The experiment: Experimenters at JHU also cut into monkeys’ skulls, covered their brains with a metal plate, and then made two rhesus monkeys use a computer game in which they “gambled” for “drops of juice.” (It’s common for experimenters to restrict animals’ fluid intake in order to coerce them to cooperate.) They then pumped freezing methanol into the metal plate covering their brains. JHU’s violations of the federal Animal Welfare Act (AWA) include isolating highly social monkeys in barren cages as well as causing a number of horrific, accidental deaths.
The excuse: This test supposedly could lead to better treatments for humans who exhibit destructive, risky types of behavior. Experimenters found that the monkeys were more likely to choose a “bet” that was high risk but could pay off with more juice, rather than one that was a sure thing. Bravo, JHU. You found a way to torture animals for what could have been easily “discovered” by employing willing human volunteers in non-invasive studies.

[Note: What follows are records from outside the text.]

(* ===== verification/KvCharts.v ===== *)
(** * The charts of the key-value benchmark: [netkv/charts/mkcharts.py]

    The whole generator: the SVG writers, the placement of the labels, the data and the
    charts, and the writing of each chart to every target directory in both themes.  Numbers
    are binary64 where the script's are floats and integers where they are integers; a
    template's double quotes are written as backquotes inside [q]. *)

From S2P Require Import Prelude Bytes Text Float64 FloatOrder PyVal Num Disk.
From S2P Require Bench.
From stdpp Require sorting.

Definition W : Z := 760.
Definition H : Z := 400.
Definition ML : Z := 66.
Definition MR : Z := 132.
Definition MT : Z := 52.
Definition MB : Z := 66.
Definition PW : Z := W - ML - MR.
Definition PH : Z := H - MT - MB.

Record theme := {
  surface : string; ink : string; ink2 : string; grid : string; rule_ink : string; series_inks : list string
}.
Inductive theme_name := Light | Dark.
Definition theme_text (th : theme_name) : string := match th with Light => "light" | Dark => "dark" end.

Definition THEMES (th : theme_name) : theme :=
  match th with
  | Light => {| surface := "#fcfcfb"; ink := "#0b0b0b"; ink2 := "#52514e"; grid := "#e5e4e0"; rule_ink := "#8a8880";
                series_inks := ["#2a78d6"; "#eb6834"; "#1baf7a"; "#eda100"; "#e87ba4"; "#008300"; "#4a3aa7"] |}
  | Dark => {| surface := "#1a1a19"; ink := "#ffffff"; ink2 := "#c3c2b7"; grid := "#33322e"; rule_ink := "#7a786f";
               series_inks := ["#3987e5"; "#d95926"; "#199e70"; "#c98500"; "#d55181"; "#008300"; "#9085e9"] |}
  end.

Definition SLOT : dict nat :=
  [("Rostam", 0); ("Memcached", 1); ("Dragonfly", 2); ("Valkey", 3); ("Redis", 4); ("KeyDB", 5); ("Aerospike", 6)]%nat.

Definition esc (s : string) : string :=
  str_replace ">" "&gt;" (str_replace "<" "&lt;" (str_replace "&" "&amp;" s)).

(** [f"{x:.1f}"] *)
Definition f1 (x : float) : string := fmt_fixed 1 x.
Definition z1 (z : Z) : string := f1 (f_of_Z z).

Definition fz := f_of_Z.

Definition nl : string := String "010" "".

Definition head (t : theme) (title sub : string) : string :=
  cat [q "<svg xmlns=`http://www.w3.org/2000/svg` width=`"; dec W; q "` height=`"; dec H; q "` viewBox=`0 0 "; dec W;
       " "; dec H; q "` role=`img` aria-label=`"; esc title; q "`>"; nl;
       q "<rect width=`"; dec W; q "` height=`"; dec H; q "` fill=`"; surface t; q "`/>"; nl;
       "<style>"; nl;
       " .ttl{font:600 15px system-ui,-apple-system,Segoe UI,Roboto,sans-serif;fill:"; ink t; "}"; nl;
       " .sub{font:400 12px system-ui,-apple-system,Segoe UI,Roboto,sans-serif;fill:"; ink2 t; "}"; nl;
       " .ax {font:400 11px system-ui,-apple-system,Segoe UI,Roboto,sans-serif;fill:"; ink2 t; "}"; nl;
       " .lb {font:600 11px system-ui,-apple-system,Segoe UI,Roboto,sans-serif;fill:"; ink t; "}"; nl;
       " .an {font:400 10.5px system-ui,-apple-system,Segoe UI,Roboto,sans-serif;fill:"; ink2 t; "}"; nl;
       "</style>"; nl;
       q "<text class=`ttl` x=`"; dec ML; q "` y=`26`>"; esc title; "</text>"; nl;
       q "<text class=`sub` x=`"; dec ML; q "` y=`43`>"; esc sub; "</text>"; nl].

(** [MT + PH - r * PH], the height of a value at the ratio [r] of the axis *)
Definition y_at (r : float) : float := fsub (fz (MT + PH)) (fmul r (fz PH)).
(** [MT + PH - (v / ymax) * PH], for a float [v] and for an integer one *)
Definition y_of (v : float) (ymax : Z) : result float := r ← py_fdiv v (fz ymax); Ok (y_at r).
Definition y_of_int (v ymax : Z) : result float := r ← py_int_div v ymax; Ok (y_at r).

What’s more, in response to its campus shutdown because of COVID-19, the university ordered its experimenters to identify “critical animals to be maintained,” presumably leading to the mass killing of countless others who aren’t considered “critical”—which makes us wonder why they were being experimented on in the first place if not even JHU finds these experiments necessary.
5. Monkey, Mice, and Rat Brain Experiments at the University of California–San Francisco The victims: Male mice woo their mates with high-pitched love songs, and infant rats giggle when they’re tickled. Not only do rats express empathy when someone they know is in distress, they have also been observed preventing other rats from suffering, even when they didn’t know each other and would have to share food.
At the University of California–San Francisco (UCSF), experimenters didn’t provide mice and rats with pain relief before cutting into their skulls. The school’s animal experimenters were also cited for poor monitoring of eight voles, a type of rodent, in a degenerative brain disease study. They were supposed to record signs of disease before euthanizing the animals “at the earliest point possible.” However, no one monitored the infected voles over a weekend. Three of them died of brain disease without yielding any data for the study, and all may have suffered from “discomfort, distress and pain,” federal inspectors said.